Tinha direito ao insulto. Um cronista só se torna grande quando
conquista o direito ao insulto. Até o insultado fica feliz. Nelson era
bom de frases e de rótulos do tipo "óbvio ululante".
O que tem de imitador de Nelson Rodrigues é uma enormidade. Aqui, em Porto Alegre, tem uma penca. Alguns não conseguem nem amarrar o sapato do falecido. Salvo em reacionarismo. Aí até o batem. Também não faltam gigolôs do Nelson Rodrigues, aqueles caras que até para subir no ônibus citam o mestre. A maior mala que pode existir é o chato que, por qualquer coisa, diz: "Como já falava Nelson Rodrigues, toda unanimidade é burra". Aí todo mundo concorda. Unanimemente. Eu gosto muito de Nelson Rodrigues. Gosto de ler as coletâneas das suas crônicas para me absolver das minhas repetições. Poucas vezes um cronista repetiu tanto os mesmos truques. E daí? Funcionava. Nelson Rodrigues e Gore Vidal eram opostos, um reacionário e um anticonservador. Tiveram, contudo, um ponto em comum: a admiração de malas como Arnaldo Jabor.

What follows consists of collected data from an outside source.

(** X21.  The server as [startup] wires it never returns a prediction.
    Whatever the settings with which startup succeeds, whatever the file
    system and whatever [str.lower] makes of the model type, a body that
    has features is answered with status 400 when the default preprocessor
    refuses the features, and otherwise with status 503 and a body naming
    [ModelPredictionError], after calls to the preprocessor and to the
    model's [predict] only; the collaborators are left unchanged. *)
Theorem shipped_service_never_predicts :
  forall (W : Type) (path_exists : W -> string -> bool)
         (path_text str_lower : string -> string) (settings : Settings.t)
         (controller : MCPPredictController.t W)
         (features : pydict) (s : state W),
    startup path_exists path_text str_lower settings = Ok controller ->
    features <> [] ->
    exists (h : HTTPException) (s' : state W),
      predict_route (Some controller) features s = (Handled (Raised h), s')
      /\ world s' = world s
      /\ match DefaultPreprocessor.transform (DefaultPreprocessor.init None)
                 features with
         | Raise _ =>
             status_code h = 400
             /\ calls s'
                = calls s ++ [CallServicePredict; CallPreprocessorTransform]
         | Ok _ =>
             status_code h = 503
             /\ calls s'
                = calls s ++ [CallServicePredict; CallPreprocessorTransform;
                              CallModelPredict]
             /\ Dict.get "error" (detail h)
                = Some (PStr "ModelPredictionError")
             /\ Dict.get "message" (detail h)
                = Some (PStr "Failed to execute model prediction")
         | RaiseBase _ => False
         end.
Proof.
  intros W path_exists path_text str_lower settings controller features s
    Hstart Hfeat.
  unfold startup, create_prediction_service in Hstart.
  destruct (create_model path_text str_lower settings) as [a | e | b] eqn:Ha;
    try discriminate.
  simpl in Hstart. injection Hstart as <-.
  destruct features as [| item features]; [contradiction |].
  unfold predict_route.
  change (PredictionRequestSchema.new (item :: features))
    with (Ok (PredictionRequestSchema.mk (item :: features))).
  cbv iota beta.
  rewrite post_predict_runs_service; [| discriminate].
  unfold recorded, create_controller. simpl.
  set (s1 := mkState (world s) (calls s ++ [CallServicePredict])).
  set (self := PredictionServiceImpl.mk _ _ _).
  destruct (DefaultPreprocessor.transform (DefaultPreprocessor.init None)
              (item :: features)) as [x | e | b] eqn:Hpre.
  3: now apply preprocessor_no_base in Hpre.
  - rewrite (predict_infer_raises self _ s1 x (adapter_failure a)
               (world s) (world s)).
    + eexists. eexists. split; [reflexivity |]. simpl.
      split; [reflexivity |]. rewrite <- app_assoc.
      destruct a; repeat split.
    + simpl. unfold stateless, create_preprocessor. now rewrite Hpre.
    + apply (created_adapter_raises _ path_text str_lower settings). exact Ha.
  - rewrite (predict_pre_raises self _ s1 e (world s)).
    + eexists. eexists. split; [reflexivity |]. simpl.
      split; [reflexivity |]. rewrite <- app_assoc. split; reflexivity.
    + simpl. unfold stateless, create_preprocessor. now rewrite Hpre.
Qed.

Lemma shipped_service_never_predicts_witness :
  exists (h : HTTPException) (s' : state unit),
    predict_route
      (Some (create_controller
               (PredictionServiceImpl.mk
                  (adapter_model no_files
                     (TorchAdapter
                        (TorchModel.init same_text "model.pt" "v2.0.0"
                           (Some "cpu"))))
                  (default_preprocessor (DefaultPreprocessor.init None))
                  (default_postprocessor
                     (DefaultPostprocessor.init (Some "array"))))))
      winter_features start
    = (Handled (Raised h), s')
    /\ world s' = world start
    /\ status_code h = 503
    /\ calls s'
       = calls start ++ [CallServicePredict; CallPreprocessorTransform;
                         CallModelPredict]
    /\ Dict.get "error" (detail h) = Some (PStr "ModelPredictionError")
    /\ Dict.get "message" (detail h)
       = Some (PStr "Failed to execute model prediction").
Proof.
  apply (shipped_service_never_predicts unit no_files same_text lower
           torch_settings _ winter_features start).
  - reflexivity.
  - discriminate.
Defined.
(** * Umami data-sync function: a shallow embedding of the sync engine

    The development follows [src/core/services/umami/umami.service.ts]
    (the window-based [UmamiService]),
    [src/core/services/umami/umamiApi.service.ts] ([UmamiApiService]), the
    relational adapter [UmamiDbService] and the constants of
    [umami.constants.ts].

    Conventions of the embedding:
    - instants are [Z] milliseconds since the epoch (the time value of a
      JavaScript [Date]); [None] stands for [NaN] / an Invalid Date where
      the code can produce one;
    - a JavaScript string is held as the [string] of the bytes of its
      UTF-8 encoding: splitting at a comma, comparing, concatenating and
      the [$] patterns of [replace] are then operations on bytes, and the
      white space known to [trim] and [parseInt] is the list of the
      encodings of the code points of the ECMAScript WhiteSpace and
      LineTerminator classes;
    - everything outside the process (wall clock, MongoDB, MySQL, the Umami
      HTTP API, [process.env]) is described by an [Env] record of oracles;
      [String.prototype.toLowerCase], whose definition is the case tables
      of Unicode, is an oracle of that record too, so that every statement
      holds whatever these tables are;
    - what the run mutates lives in a [State] record that is threaded
      through a state-and-exception monad [M]. *)

From Stdlib Require Import ZArith NArith Ascii String List Bool Lia.
From stdpp Require Import base decidable option list strings gmap.
Definition ret {S A} (a : A) : M S A := fun s => (Normal a, s).
Definition throw {S A} (e : thrown) : M S A := fun s => (Throw e, s).

Definition bind {S A B} (m : M S A) (k : A -> M S B) : M S B :=
  fun s =>
    match m s with
    | (Normal a, s') => k a s'
    | (Throw e, s') => (Throw e, s')
    | (Beyond v, s') => (Beyond v, s')
    | (OutOfFuel, s') => (OutOfFuel, s')
    end.

Notation "x <- m ;; k" := (bind m (fun x => k))
  (at level 100, m at next level, right associativity).
Notation "m ;;; k" := (bind m (fun _ => k))
  (at level 100, right associativity).

(** ** The parsing engine *)

(** The [state] object of [create_parse_tree]. *)
Record state := { tokens : heap; i : nat }.

Definition at_end (s : state) : bool := (length (tokens s) <=? i s)%nat.

(** What [s.token()] returns: the object [tokens[i]], or a new object
    [{lbp: 0, type: 'end'}] that has no [nud] and no [led]. *)
Inductive token_ref := at_index (k : nat) | end_token.

Definition token (s : state) : token_ref :=
  if at_end s then end_token else at_index (i s).

Definition token_lbp (s : state) : option Z :=
  match token s with
  | end_token => Some 0
  | at_index k => o ← tokens s !! k; lbp o
  end.

Definition token_type (s : state) : option string :=
  match token s with
  | end_token => Some "end"
  | at_index k => o ← tokens s !! k; type o
  end.

Definition advance : M state unit :=
  fun s => (Normal tt, {| tokens := tokens s; i := S (i s) |}).

(** [rbp < lbp], false when [lbp] is [undefined]. *)
Definition binds_tighter (rbp : Z) (l : option Z) : bool :=
  match l with Some l => rbp <? l | None => false end.

Definition set_left (l : option nat) (o : object) : object :=
  {| made_by := made_by o; type := type o; lbp := lbp o; value := value o;
     left := l; right := right o |}.
Definition set_right (r : option nat) (o : object) : object :=
  {| made_by := made_by o; type := type o; lbp := lbp o; value := value o;
     left := left o; right := r |}.
Definition set_type (ty : string) (o : object) : object :=
  {| made_by := made_by o; type := Some ty; lbp := lbp o; value := value o;
     left := left o; right := right o |}.

(** An assignment [this.field = ...] on the object at index [t]. *)
Definition assign (t : nat) (f : object -> object) : M state unit :=
  fun s => (Normal tt, {| tokens := alter f t (tokens s); i := i s |}).

(** The object behind a reference, when its methods are looked up. *)
Definition deref (t : nat) : M state object :=
  fun s => match tokens s !! t with
           | Some o => (Normal o, s)
           | None => (Throw TypeError, s)
           end.

(** [t.nud(s)] for the object [t]; [expression] is [s.expression]. *)
Definition nud (expression : Z -> M state (option nat)) (t : nat)
  : M state (option nat) :=
  o <- deref t ;;
  match made_by o with
  | operator_token str bp right_assoc also_unary =>
      if negb (also_unary =? 1) then throw (Message "error in operator nud")
      else
        l <- expression 70 ;;
        assign t (set_left l) ;;;
        assign t (set_type ("op_u" ++ str)) ;;;
        ret (Some t)
  | value_token => ret (Some t)
  | function_token =>
      l <- expression 70 ;;
      assign t (set_left l) ;;;
      ret (Some t)
  | variable_token => ret (Some t)
  | rparen_token => throw (Message "Internal error: nud called on ')'")
  | lparen_token =>
      e <- expression 0 ;;
      fun s =>
        if negb (bool_decide (token_type s = Some ")"))
        then throw (Message "Unmatched left parenthesis.") s
        else (advance ;;; ret e) s
  end.
(** One line of two fields of any text is read as the hashes of the
    fields. *)
Lemma readLoop_fieldLine (kv : list ascii * list ascii) (rest : list ascii)
    (fuel : nat) (states : evm.Storage) :
  plainFields kv ->
  evm.readLoop (S fuel) (fieldLine kv ++ rest) states
  = evm.readLoop fuel rest (states ++ [fieldState kv]).
Proof.
  destruct kv as [k v]. intros [Pk Pv]. simpl in Pk, Pv.
  unfold fieldLine, fieldState. cbn [fst snd evm.readLoop].
  replace ((k ++ [colon] ++ v ++ [newline]) ++ rest)
    with ((k ++ colon :: v) ++ newline :: rest)
    by (rewrite <- ?app_assoc; cbn [app]; by rewrite <- ?app_assoc).
  rewrite ReadString_line.
  2: { apply Forall_app. split; [by apply plain_no_newline |].
       constructor; [discriminate | by apply plain_no_newline]. }
  rewrite ReplaceAll_line.
  2: { apply Forall_app. split; [by apply plain_no_newline |].
       constructor; [discriminate | by apply plain_no_newline]. }
  rewrite Split_fields by (by apply plain_no_colon).
  by rewrite Split_field by (by apply plain_no_colon).
Qed.

Lemma readLoop_fieldLines (pairs : list (list ascii * list ascii)) :
  forall (fuel : nat) (rest : list ascii) (states : evm.Storage),
    Forall plainFields pairs ->
    evm.readLoop (length pairs + fuel) (concat (fieldLine <$> pairs) ++ rest)
      states
    = evm.readLoop fuel rest (states ++ (fieldState <$> pairs)).
Proof.
  induction pairs as [| kv pairs IH]; intros fuel rest states Hplain.
  - simpl. by rewrite app_nil_r.
  - inversion Hplain as [| ? ? Hkv Hrest]; subst.
    rewrite !fmap_cons. cbn [concat length Nat.add].
    rewrite <- app_assoc, readLoop_fieldLine by done.
    rewrite IH by done. by rewrite <- app_assoc.
Qed.

Lemma fieldLines_length (pairs : list (list ascii * list ascii)) :
  (length pairs <= length (concat (fieldLine <$> pairs)))%nat.
Proof.
  induction pairs as [| kv pairs IH]; [done |].
  rewrite fmap_cons. cbn [concat]. rewrite length_app.
  assert (1 <= length (fieldLine kv))%nat.
  { unfold fieldLine. rewrite !length_app. cbn [length]. lia. }
  cbn [length]. lia.
Qed.

(** [readStorageFromFile] refuses no field: a file of lines of two
    fields, of any text without a line end and a separator, hexadecimal
    or not, is read as one state for each line, in their order, with
    [HexToHash] of the first field as the key and of the second as the
    value; the reader neither panics nor skips a line. *)
Theorem read_any_fields (pairs : list (list ascii * list ascii))
    (files : evm.Files) (path : string) :
  Forall plainFields pairs ->
  files !! path = Some (concat (fieldLine <$> pairs)) ->
  evm.readStorageFromFile files path
  = Some (Return (fieldState <$> pairs)).
Proof.
  intros Hplain Hfile. unfold evm.readStorageFromFile. rewrite Hfile.
  pose proof (fieldLines_length pairs) as Hlen.
  replace (S (length (concat (fieldLine <$> pairs))))
    with (length pairs
          + S (length (concat (fieldLine <$> pairs)) - length pairs))%nat
    by lia.
  rewrite <- (app_nil_r (concat (fieldLine <$> pairs))) at 2.
  by rewrite readLoop_fieldLines.
Qed.

Lemma read_any_fields_witness :
  evm.readStorageFromFile samples.oddFiles "odd.storage"
  = Some (Return [evm.NewState zeroHash (samples.hashOf 1)]).
Proof.
  apply (read_any_fields
           [(list_ascii_of_string "zz", list_ascii_of_string "1")]
           samples.oddFiles "odd.storage").
  - constructor; [| constructor].
    split; repeat constructor; discriminate.
  - reflexivity.
Defined.

(** The bytes that [hex.DecodeString] decoded before a character that is
    no hexadecimal digit. *)
Lemma DecodeString_cut (b : bytes) (c : ascii) (rest : list ascii) :
  Forall is_byte b ->
  15 < hex.fromHexChar c ->
  hex.DecodeString (hex.EncodeToString b ++ c :: rest)
  = (b, Some "invalid byte"%string).
Proof.
  intros Hb Hc. apply Z.ltb_lt in Hc.
  induction Hb as [| v src Hv Hsrc IH].
  - cbn [hex.EncodeToString app hex.DecodeString].
    destruct rest as [| q rest]; cbn beta iota zeta; by rewrite Hc.
  - pose proof (byteOk_all v Hv) as Hok. unfold byteOk in Hok.
    repeat (apply andb_prop in Hok as [Hok ?]).
    cbn [hex.EncodeToString app hex.DecodeString].
    repeat match goal with
           | H : (_ <=? 15) = true |- _ => apply Z.leb_le in H
           end.
    match goal with
    | H : (uint8 _ =? v) = true |- _ =>
        apply Z.eqb_eq in H; rename H into Hv'
    end.
    destruct (15 <? hex.fromHexChar
                      (nth (Z.to_nat (Z.shiftr v 4)) hex.hextable "000"%char))
      eqn:E1; [apply Z.ltb_lt in E1; lia |].
    destruct (15 <? hex.fromHexChar
                      (nth (Z.to_nat (Z.land v 15)) hex.hextable "000"%char))
      eqn:E2; [apply Z.ltb_lt in E2; lia |].
    rewrite IH. cbn beta iota. by rewrite Hv'.
Qed.

Lemma HexToHash_cutField (b : bytes) (c : ascii) (rest : list ascii) :
  Forall is_byte b ->
  15 < hex.fromHexChar c ->
  Nat.odd (length rest) = true ->
  common.HexToHash (cutField b c rest) = common.BytesToHash b.
Proof.
  intros Hb Hc Hodd.
  unfold common.HexToHash, common.FromHex, cutField.
  cbn [list_ascii_of_string app common.has0xPrefix].
  replace (("0" =? "0")%char && (("x" =? "x")%char || ("x" =? "X")%char))
    with true by done.
  cbn [drop]. rewrite !drop_0.
  rewrite length_app, EncodeToString_length. cbn [length].
  replace (Nat.odd (2 * length b + S (length rest))) with false.
  2: { symmetry. apply Nat.odd_spec in Hodd as [k Hk].
       rewrite <- Nat.negb_even. apply negb_false_iff, Nat.even_spec.
       exists (length b + k + 1)%nat. lia. }
  unfold common.Hex2Bytes. by rewrite DecodeString_cut.
Qed.

Lemma cutField_plain (b : bytes) (c : ascii) (rest : list ascii) :
  Forall is_byte b -> plain (c :: rest) -> plain (cutField b c rest).
Proof.
  intros Hb Hrest. unfold cutField. apply Forall_app. split.
  - repeat constructor; discriminate.
  - apply Forall_app. split; [by apply EncodeToString_plain | done].
Qed.

(** A key that is no hexadecimal text is decoded as far as it goes: when
    the key starts as the text of the bytes [b] and goes on, an even
    number of characters before its end, with a character that is no
    hexadecimal digit, the state that [readStorageFromFile] returns has
    the key [b], right-aligned in 32 zero bytes or cropped to its last 32
    bytes; the rest of the field is dropped without a notice. *)
Theorem read_cut_key (b : bytes) (c : ascii) (rest : list ascii)
    (v : Hash) (files : evm.Files) (path : string) :
  Forall is_byte b ->
  15 < hex.fromHexChar c ->
  Nat.odd (length rest) = true ->
  plain (c :: rest) ->
  is_hash v ->
  files !! path
  = Some (cutField b c rest ++ [colon] ++ common.Hex v ++ [newline]) ->
  evm.readStorageFromFile files path
  = Some (Return [evm.NewState (common.BytesToHash b) v])
  /\ ((length b <= HashLength)%nat ->
      common.BytesToHash b = replicate (HashLength - length b) 0 ++ b)
  /\ ((HashLength < length b)%nat ->
      common.BytesToHash b = drop (length b - HashLength) b).
Proof.
  intros Hb Hc Hodd Hplain Hv Hfile. split; [| split].
  - unfold evm.readStorageFromFile. rewrite Hfile.
    set (kv := (cutField b c rest, common.Hex v)).
    change (cutField b c rest ++ [colon] ++ common.Hex v ++ [newline])
      with (fieldLine kv).
    rewrite <- (app_nil_r (fieldLine kv)) at 2.
    rewrite readLoop_fieldLine.
    2: { split; [by apply cutField_plain | by apply Hex_plain]. }
    assert (Hfuel : length (fieldLine kv) <> 0%nat).
    { unfold fieldLine. rewrite !length_app. cbn [length]. lia. }
    destruct (length (fieldLine kv)) as [| fuel]; [done |].
    cbn [evm.readLoop bufio.ReadString app]. unfold fieldState, kv.
    cbn [fst snd]. by rewrite HexToHash_cutField, HexToHash_Hex.
  - intros Hlen. unfold common.BytesToHash.
    by apply Nat.ltb_ge in Hlen as ->.
  - intros Hlen. unfold common.BytesToHash.
    apply Nat.ltb_lt in Hlen as Hlt. rewrite Hlt.
    rewrite length_drop.
    replace (HashLength - (length b - (length b - HashLength)))%nat
      with 0%nat by lia.
    reflexivity.
Qed.

Lemma read_cut_key_witness :
  evm.readStorageFromFile samples.cutKeyFiles "key.storage"
  = Some (Return [evm.NewState (samples.hashOf 171) (samples.hashOf 7)]).
Proof.
  apply (read_cut_key [171] "g" (list_ascii_of_string "h") (samples.hashOf 7)
           samples.cutKeyFiles "key.storage").
  - repeat constructor; unfold is_byte; lia.
  - reflexivity.
  - reflexivity.
  - repeat constructor; discriminate.
  - apply samples_hashOf. unfold is_byte. lia.
  - reflexivity.
Defined.

(** *** Text after the last line, and lines without a separator *)

Lemma ReadString_eof (tail : list ascii) :
  Forall (fun c => c <> newline) tail ->
  bufio.ReadString tail newline = ((tail, Some "EOF"%string), []).
Proof.
  induction 1 as [| c tail Hc Htail IH]; simpl; [done |].
  apply eqb_false_neq in Hc. by rewrite Hc, IH.
Qed.

(** The exported lines are read first, whatever follows them. *)
Lemma readLoop_lines_then (storage : evm.Storage) :
  forall (fuel : nat) (rest : list ascii) (states : evm.Storage),
    Forall validState storage ->
    evm.readLoop (length storage + fuel) (concat (stateLine <$> storage)
                                          ++ rest) states
    = evm.readLoop fuel rest (states ++ storage).
Proof.
  induction storage as [| st storage IH]; intros fuel rest states Hvalid.
  - simpl. by rewrite app_nil_r.
  - inversion Hvalid as [| ? ? Hst Hrest]; subst.
    rewrite fmap_cons. cbn [concat length Nat.add].
    rewrite <- app_assoc, readLoop_line by done.
    rewrite IH by done. by rewrite <- app_assoc.
Qed.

Pensando bem, a culpa é de Nelson Rodrigues. Se temos de suportar os arroubos rodrigueanos de Jabor, a culpa é do guru. Sábato Magaldi faz malabarismos para livrar a cara do ídolo: numa "crônica, publicada em O Globo de 18 de outubro de 1968, menos de dois meses antes do AI-5, ele chamou os estudantes que participavam das manifestações contra a ditadura militar de ''jovens canalhas''. Ao fazê-lo, ele estava pondo o dedo na ferida da direita bem-pensante, chamando-a de hipócrita. Mas, talvez, inconscientemente, ele estivesse apenas revelando a sua irritação com o isolamento crescente da ditadura militar, por ele apoiada. Porque havia uma direita que dava as caras e apoiava abertamente o regime autoritário, inclusive invadindo apresentações teatrais e espancando atores. Mas com essa direita ele não queria se identificar. Chegou a protestar contra ela". Magaldi destaca que um dos "jovens canalhas" era Nelsinho, filho de Nelson Rodrigues, que pararia atrás das grades. Uau!
Artistas são assim mesmo. Não são confiáveis, nem servem para bons genros, salvo quando as filhas gostam de algo mais caliente. Borges era muito conservador. Tinha simpatias por um velho canalha, Augusto Pinochet. Celine era um nazistão de quatro costados. Não é preciso se dar ao trabalho de fazer piruetas para justificar. Escrevem bem, defendem mal. Nelson Rodrigues marcou época. Hoje, como Pelé, teria mais dificuldades para jogar, pois a marcação é mais forte. Nem todo insulto é permitido. Ser humorista em tempos de politicamente correto exige um novo posicionamento, uma nova arte do drible e do gozo.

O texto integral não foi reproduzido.